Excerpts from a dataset
Lemma created_event_can_be_looked_up_witness :
  exists row db',
    answers (mk_request POST [] None None Sample.organizer7 Sample.title_and_date
                        None "https" "events.example.org") Sample.db []
    = Some (json 201 (Created "✅ Event created successfully" (Sql.number "4")), db')
    /\ events db' = events Sample.db ++ [row]
    /\ answers (Sample.request GET ["4"] NoToken) db' [] = Some (json 200 (Row row), db')
    /\ Events.organizer_id row = user_id (mk_identity 7 "organizer").
Proof.
  apply (created_event_can_be_looked_up
           (mk_request POST [] None None Sample.organizer7 Sample.title_and_date
                       None "https" "events.example.org")
           (Sample.request GET ["4"] NoToken)
           (mk_identity 7 "organizer") "4" Sample.db [] []);
    try reflexivity; try discriminate.
  intros e He. simpl in He.
  repeat (destruct He as [<-|He]; [simpl; lia|]). contradiction.
Defined.

(** X19.  Creation then listing: when no booking refers to an id the
    counter has not given out, the unfiltered listing after a creation
    shows the new event with all its seats: [available_seats] equal to
    its capacity. *)
Theorem created_event_is_listed_with_all_seats
    (create listing : request) (user : identity) (db : Db)
    (plan plan' : fault_plan) :
  req_method create = POST -> req_path create = [] ->
  authorization create = Token user ->
  Js.truthy (Body.title (req_body create)) = true ->
  Js.truthy (Body.date (req_body create)) = true ->
  lets_through 1 plan = true ->
  well_keyed db -> bookings_behind_counter db ->
  req_method listing = GET -> req_path listing = [] ->
  filter_absent (query_location listing) -> filter_absent (query_date listing) ->
  lets_through 1 plan' = true ->
  exists row db' rows,
    answers create db plan
    = Some (json 201 (Created "✅ Event created successfully" (next_event_id db)), db')
    /\ events db' = events db ++ [row]
    /\ answers listing db' plan' = Some (json 200 (Rows rows), db')
    /\ In row rows
    /\ Events.event_id row = next_event_id db
    /\ Events.available_seats row = Events.capacity row.
Proof.
  intros Hm Hp Hauth Ht Hd Hplan W B Hm' Hp' Hloc Hdate Hplan'.
  exists (created_row create user db), (after_create create user db).
  eexists.
  split; [|split; [reflexivity|split; [|split; [|split; reflexivity]]]].
  - unfold answers. rewrite (route_create create Hm Hp). cbn [option_map].
    now rewrite (post_event_created create user db plan).
  - apply listing_rows; trivial;
      [now apply after_create_well_keyed | now apply absent_filters_have_trim].
  - apply in_order_by, in_map_iff. exists (created_row create user db). split.
    + unfold listed, booked, bookings_of.
      rewrite filter_none.
      * cbn [List.length Z.of_nat]. rewrite Z.sub_0_r. reflexivity.
      * intros b Hb. apply Z.eqb_neq. apply B in Hb. cbn. lia.
    + apply filter_In. split.
      * unfold after_create. cbn [events]. apply in_app_iff. right. now left.
      * unfold listing_clauses. now rewrite !optional_clause_absent.
Qed.
Lemma iteration_final (v : Vector3.t) (s : State) :
  iteration (set_finalPosition v s) = set_finalPosition v (iteration s).
Proof. unfold sweepIteration. now rewrite <- checkMeshes_final. Qed.

Lemma reaction_final (v : Vector3.t) (s : State) :
  reaction (set_finalPosition v s) = set_finalPosition v (reaction s).
Proof.
  unfold respond, _getResponse. simpl.
  destruct (Vector3.isNonZero (velocity s)); [|reflexivity].
  destruct (response (position s) (velocity s) slideOnCollide (collider s))
    as [[p w] st].
  now destruct (negb slideOnCollide).
Qed.

(** The sweep never reads [finalPosition]: it only writes it, on every way
    out. *)
Lemma collide_ignores_final (fuel : nat) (maximumRetry : Z)
      (v : Vector3.t) (s : State) :
  collide fuel scene (set_finalPosition v s) maximumRetry slideOnCollide
          excludedMesh =
  collide fuel scene s maximumRetry slideOnCollide excludedMesh.
Proof.
  revert s. induction fuel as [|fuel IH]; intros s; [reflexivity|].
  cbn [_collideWithWorld]. fold (iteration (set_finalPosition v s)).
  fold (iteration s). rewrite iteration_final.
  fold (reaction (set_finalPosition v (iteration s))).
  fold (reaction (iteration s)). rewrite reaction_final.
  change (incr_retry (set_finalPosition v (reaction (iteration s))))
    with (set_finalPosition v (incr_retry (reaction (iteration s)))).
  rewrite IH. reflexivity.
Qed.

◆ WHAT THE TASK REQUIRES ◆
Nothing but the lines from the one with "fold (reaction (iteration" through the final line of the records above should appear, each copied exactly.

◆ ANSWER TO THIS PROBLEM ◆
  fold (reaction (iteration s)). rewrite reaction_final.
  change (incr_retry (set_finalPosition v (reaction (iteration s))))
    with (set_finalPosition v (incr_retry (reaction (iteration s)))).
  rewrite IH. reflexivity.
Qed.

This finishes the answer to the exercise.